Go through the records below and show every line with the string "apply".
---------- Data for analysis
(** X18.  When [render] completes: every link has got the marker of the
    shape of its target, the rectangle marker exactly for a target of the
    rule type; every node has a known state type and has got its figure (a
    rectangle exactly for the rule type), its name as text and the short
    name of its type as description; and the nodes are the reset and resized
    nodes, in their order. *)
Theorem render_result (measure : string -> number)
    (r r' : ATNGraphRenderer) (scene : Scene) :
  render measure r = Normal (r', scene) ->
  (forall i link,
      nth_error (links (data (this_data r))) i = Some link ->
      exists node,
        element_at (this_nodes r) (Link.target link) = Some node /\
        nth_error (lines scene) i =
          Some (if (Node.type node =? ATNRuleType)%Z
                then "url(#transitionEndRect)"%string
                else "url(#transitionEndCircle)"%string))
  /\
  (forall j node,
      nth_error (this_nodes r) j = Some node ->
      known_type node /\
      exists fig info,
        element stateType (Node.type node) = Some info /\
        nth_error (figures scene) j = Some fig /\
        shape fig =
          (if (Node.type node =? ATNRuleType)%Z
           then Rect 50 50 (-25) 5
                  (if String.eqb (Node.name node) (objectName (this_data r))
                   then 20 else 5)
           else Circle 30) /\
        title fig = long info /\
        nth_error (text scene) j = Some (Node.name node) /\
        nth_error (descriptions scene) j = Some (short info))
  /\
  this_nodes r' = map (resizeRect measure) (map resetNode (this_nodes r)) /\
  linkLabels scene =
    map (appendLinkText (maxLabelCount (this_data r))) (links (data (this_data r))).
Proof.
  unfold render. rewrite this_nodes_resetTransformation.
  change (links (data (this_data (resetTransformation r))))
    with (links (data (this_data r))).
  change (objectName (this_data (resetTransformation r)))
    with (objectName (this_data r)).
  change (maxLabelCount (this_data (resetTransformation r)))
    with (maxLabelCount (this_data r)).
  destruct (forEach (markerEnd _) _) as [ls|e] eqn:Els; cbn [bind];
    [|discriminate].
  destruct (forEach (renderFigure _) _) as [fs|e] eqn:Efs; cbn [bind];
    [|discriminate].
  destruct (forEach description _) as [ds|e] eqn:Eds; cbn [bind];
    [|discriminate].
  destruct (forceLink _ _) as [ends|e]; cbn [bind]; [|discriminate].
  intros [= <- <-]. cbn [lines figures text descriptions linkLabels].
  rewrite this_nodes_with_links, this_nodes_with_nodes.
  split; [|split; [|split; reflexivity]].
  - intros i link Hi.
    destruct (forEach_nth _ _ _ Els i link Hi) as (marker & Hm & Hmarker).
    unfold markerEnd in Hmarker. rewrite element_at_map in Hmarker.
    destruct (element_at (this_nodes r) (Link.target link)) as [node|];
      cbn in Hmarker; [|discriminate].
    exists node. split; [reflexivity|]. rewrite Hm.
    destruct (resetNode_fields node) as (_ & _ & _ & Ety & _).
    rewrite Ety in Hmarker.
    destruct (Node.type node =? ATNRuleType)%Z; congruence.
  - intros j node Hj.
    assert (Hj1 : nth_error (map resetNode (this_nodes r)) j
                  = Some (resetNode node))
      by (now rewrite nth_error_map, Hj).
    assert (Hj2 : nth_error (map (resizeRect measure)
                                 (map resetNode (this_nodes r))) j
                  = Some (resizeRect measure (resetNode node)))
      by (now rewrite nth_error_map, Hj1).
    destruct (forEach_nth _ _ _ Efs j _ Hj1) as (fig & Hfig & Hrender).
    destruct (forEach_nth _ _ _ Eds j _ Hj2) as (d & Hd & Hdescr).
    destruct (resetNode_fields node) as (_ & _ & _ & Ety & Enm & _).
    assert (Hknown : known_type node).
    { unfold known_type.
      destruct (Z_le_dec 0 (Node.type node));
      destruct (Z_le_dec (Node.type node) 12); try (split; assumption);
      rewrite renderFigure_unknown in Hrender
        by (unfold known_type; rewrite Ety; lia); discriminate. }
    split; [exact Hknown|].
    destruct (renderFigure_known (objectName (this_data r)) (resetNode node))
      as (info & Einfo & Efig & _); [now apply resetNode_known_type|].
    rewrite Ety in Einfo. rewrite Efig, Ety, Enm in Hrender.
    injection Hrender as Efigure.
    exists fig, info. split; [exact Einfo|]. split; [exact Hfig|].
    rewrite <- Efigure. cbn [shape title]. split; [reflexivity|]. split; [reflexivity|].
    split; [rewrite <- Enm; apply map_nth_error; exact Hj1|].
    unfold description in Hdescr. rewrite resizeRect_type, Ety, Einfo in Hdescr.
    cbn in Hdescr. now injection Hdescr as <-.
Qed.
--------------------
- Solution to the exercise -
      as (info & Einfo & Efig & _); [now apply resetNode_known_type|].
    split; [rewrite <- Enm; apply map_nth_error; exact Hj1|].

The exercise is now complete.